Electrophysiological properties

The onset of MI leads to tissue loss and pump function impairment. Besides, there is an enhanced vulnerability to ventricular arrhythmias, especially within the few hours after reperfusion. One of the concerns about cell therapy is to avoid cardiac electrophysiological adverse effects, since the intramyocardial and intracoronary routes are used for cell delivery and cells can not integrate to host tissue, as described for myoblast transplantation (Menasche et al 2003). The impact of G-CSF treatment after the acute and chronic phases of MI on cardiac electrophysiological properties has been poorly studied compared to the great number of data regarding cardiac mechanical function.

The reduced expression of connexin 43 (Cx43) in the heart after MI is associated with disturbances in electrical conductivity, a decrease in electrical coupling and a higher incidence of arrhythmias [45]. Moreover, myocardial remodeling causes sympathetic hyperinnervation and consequently arrhythmic events [46]. Liu and co-workers [4] present data that indicate that G-CSF-treated hearts had improved electrophysiological outcomes and less inducible ventricular arrhythmias during programmed ventricular stimulation, although the mechanism remains unclear and needs further investigation.
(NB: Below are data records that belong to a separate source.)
(* ===== verification/Exec.v ===== *)
(** * kernel/exec.c: replacing a process image by a program

    The ELF and program headers are variables filled by readi and decoded
    field by field; [argv] is the list of argument strings. *)

From S2P Require Import Prelude State Mem Spinlock Sched Sleeplock Bio Log Memlayout Kalloc Vm Uart Printf Copy Console Pipe Fs File Proc.

Definition get64 (off : Z) (data : list Z) : Z := le_dec (slice off 8 data).

Definition ELF_MAGIC : Z := 0x464C457F.
Definition ELF_PROG_LOAD : Z := 1.
Definition ELFHDR : Z := 64.
Definition PROGHDR : Z := 56.

(** [struct elfhdr] *)
Definition elf_magic (h : list Z) : Z := get32 0 h.
Definition elf_entry (h : list Z) : Z := get64 24 h.
Definition elf_phoff (h : list Z) : Z := get64 32 h.
Definition elf_phnum (h : list Z) : Z := get16 56 h.
(** [struct proghdr] *)
Definition ph_type (h : list Z) : Z := get32 0 h.
Definition ph_flags (h : list Z) : Z := get32 4 h.
Definition ph_off (h : list Z) : Z := get64 8 h.
Definition ph_vaddr (h : list Z) : Z := get64 16 h.
Definition ph_filesz (h : list Z) : Z := get64 32 h.
Definition ph_memsz (h : list Z) : Z := get64 40 h.

Definition flags2perm (flags : Z) : Z :=
  let perm := if Z.land flags 1 =? 0 then 0 else PTE_X in
  if Z.land flags 2 =? 0 then perm else Z.lor perm PTE_W.

Section exec.
Context {L : Layout}.

Fixpoint loadseg_loop (fuel : nat) (pagetable va : Z) (ip : nat) (offset sz i : Z) : M kernel Z :=
  match fuel with
  | O => nofuel
  | S fuel =>
      if i <? sz then
        pa ← walkaddr pagetable (u64 (va + i));
        if pa =? 0 then panic "loadseg: address should exist" else
        let n := if sz - i <? PGSIZE then sz - i else PGSIZE in
        r ← readi ip (DPhys pa) (u32 (offset + i)) n;
        if negb (fst r =? n) then mret (-1) else
        loadseg_loop fuel pagetable va ip offset sz (i + PGSIZE)
      else mret 0
  end.

(** Load a program segment into pagetable at virtual address va. *)
Definition loadseg (pagetable va : Z) (ip : nat) (offset sz : Z) : M kernel Z :=
  loadseg_loop (Z.to_nat (u32 sz / PGSIZE + 2)) pagetable va ip (u32 offset) (u32 sz) 0.

(** The program-loading loop: whether it succeeded, and the size so far. *)
Fixpoint load_segments (k : nat) (pagetable : Z) (ip : nat) (off sz : Z) : M kernel (bool * Z) :=
  match k with
  | O => mret (true, sz)
  | S k =>
      r ← readi ip DVar (u32 off) PROGHDR;
      if negb (fst r =? PROGHDR) then mret (false, sz) else
      let ph := snd r in
      if negb (ph_type ph =? ELF_PROG_LOAD) then load_segments k pagetable ip (i32 (off + PROGHDR)) sz else
      if ph_memsz ph <? ph_filesz ph then mret (false, sz) else
      if u64 (ph_vaddr ph + ph_memsz ph) <? ph_vaddr ph then mret (false, sz) else
      if negb (ph_vaddr ph mod PGSIZE =? 0) then mret (false, sz) else
      sz1 ← uvmalloc pagetable sz (u64 (ph_vaddr ph + ph_memsz ph)) (flags2perm (ph_flags ph));
      if sz1 =? 0 then mret (false, sz) else
      r ← loadseg pagetable (ph_vaddr ph) ip (ph_off ph) (ph_filesz ph);
      if r <? 0 then mret (false, sz1) else
      load_segments k pagetable ip (i32 (off + PROGHDR)) sz1
  end.

(** Pushing the argument strings: the stack pointer and the ustack entries, or
    [None] to fail. *)
Fixpoint push_args (argv : list (list Z)) (argc pagetable sp stackbase : Z) (ustack : list Z) : M kernel (option (Z * list Z)) :=
  match argv with
  | [] => mret (Some (sp, ustack))
  | a :: argv =>
      if MAXARG <=? argc then mret None else
      let len := Z.of_nat (length a) + 1 in
      let sp := u64 (sp - len) in
      let sp := u64 (sp - sp mod 16) in
      if sp <? stackbase then mret None else
      r ← copyout pagetable sp (a ++ [0]) len;
      if r <? 0 then mret None else
      in_bounds argc MAXARG ;;
      push_args argv (argc + 1) pagetable sp stackbase (ustack ++ [sp])
  end.

(** The part of a path after its last slash. *)
Fixpoint last_elem (s last : list Z) : list Z :=
  match s with
  | [] => last
  | c :: s => last_elem s (if c =? SLASH then s else last)
  end.

(** The end of exec once the program is loaded: the stack, the arguments, and
    the switch to the new image; [None] goes to [bad]. *)
Definition exec_commit (p : nat) (path : list Z) (argv : list (list Z)) (pagetable sz entry : Z) : M kernel (option Z * Z) :=
  x ← getproc p;
  let oldsz := p_sz x in
  let sz := PGROUNDUP sz in
  sz1 ← uvmalloc pagetable sz (u64 (sz + 2 * PGSIZE)) PTE_W;
  if sz1 =? 0 then mret (None, sz) else
  let sz := sz1 in
  uvmclear pagetable (u64 (sz - 2 * PGSIZE)) ;;
  let stackbase := u64 (sz - PGSIZE) in
  r ← push_args argv 0 pagetable sz stackbase [];
  match r with
  | None => mret (None, sz)
  | Some (sp, ustack) =>
      let argc := Z.of_nat (length argv) in
      in_bounds argc MAXARG ;;
      let sp := u64 (sp - (argc + 1) * 8) in
      let sp := u64 (sp - sp mod 16) in
      if sp <? stackbase then mret (None, sz) else
      r ← copyout pagetable sp (concat (map (le_enc 8) (ustack ++ [0]))) ((argc + 1) * 8);
      if r <? 0 then mret (None, sz) else
      store_tf p TF_a1 sp ;;
      upd_proc p (fun x => set_p_name (safestrcpy_list (p_name x) (last_elem path path) 16) x) ;;
      x ← getproc p;
      let oldpagetable := p_pagetable x in
      upd_proc p (set_p_pagetable pagetable) ;;
      upd_proc p (set_p_sz sz) ;;
      store_tf p TF_epc entry ;;
      store_tf p TF_sp sp ;;
      proc_freepagetable oldpagetable oldsz ;;
      mret (Some argc, sz)
  end.

(** Replace the process image by the program at [path]: argc, or -1. *)
Definition exec (path : list Z) (argv : list (list Z)) : M kernel Z :=
  p ← myproc;
  begin_op ;;
  o ← namei path;
  match o with
  | None => end_op ;; mret (-1)
  | Some ip =>
      ilock (Some ip) ;;
      r ← readi ip DVar 0 ELFHDR;
      let elf := snd r in
      if negb (fst r =? ELFHDR) || negb (elf_magic elf =? ELF_MAGIC) then
        iunlockput ip ;; end_op ;; mret (-1)
      else
      pagetable ← proc_pagetable p;
      if pagetable =? 0 then iunlockput ip ;; end_op ;; mret (-1) else
      r ← load_segments (Z.to_nat (elf_phnum elf)) pagetable ip (i32 (elf_phoff elf)) 0;
      if negb (fst r) then
        proc_freepagetable pagetable (snd r) ;; iunlockput ip ;; end_op ;; mret (-1)
      else
      iunlockput ip ;;
      end_op ;;
      r ← exec_commit p path argv pagetable (snd r) (elf_entry elf);
      match r with
      | (Some argc, _) => mret argc
      | (None, sz) => proc_freepagetable pagetable sz ;; mret (-1)
      end
  end.
End exec.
Possible mechanisms are through increasing Cx43 expression as shown by Kuhlmann et al (2006) [47] and Baldo (2008) [48], or stabilization of the Cx43 protein via Wnt signaling cascade [49]. However, G-CSF injections started before MI and/or were combined with SCF which is clinically irrelevant. Importantly, even though Kuhlmann et al (2006) demonstrated reduced inducibility of ventricular arrhythmias in mice treated 3 days before plus 3 days after MI, they were unable to show an increase in fractional shortening by echocardiography assessment. Thus, their data strengthens the disassociation between left ventricular mechanical and electrical properties. Hence, further studies focusing on electrophysiological properties should investigate the effects of G-CSF treatment after MI and assess ion channels function, connexins expression and myocyte coupling. On the other hand, Lee, MT et al (2009) showed an increase in sympathetic reinnervation after 56 days of MI and, consequently, an increase in arrhythmia incidence [50]. We cannot exclude the possible negative effect of a large fibrotic tissue production reported by others [19] after G-CSF injections since scar tissue could reduce the conduction of electrical impulse and promote the re-entry of arrhythmic events. In clinical trials, although there are few reports of adverse effects like incidence of re-stenosis and coronary neointima growth [25], phase I/II studies with G-CSF administration after MI and percutaneous coronary intervention (reperfusion) demonstrated that this approach is feasible and safe. Furthermore, G-CSF neither enhanced nor diminished ventricular arrhythmia.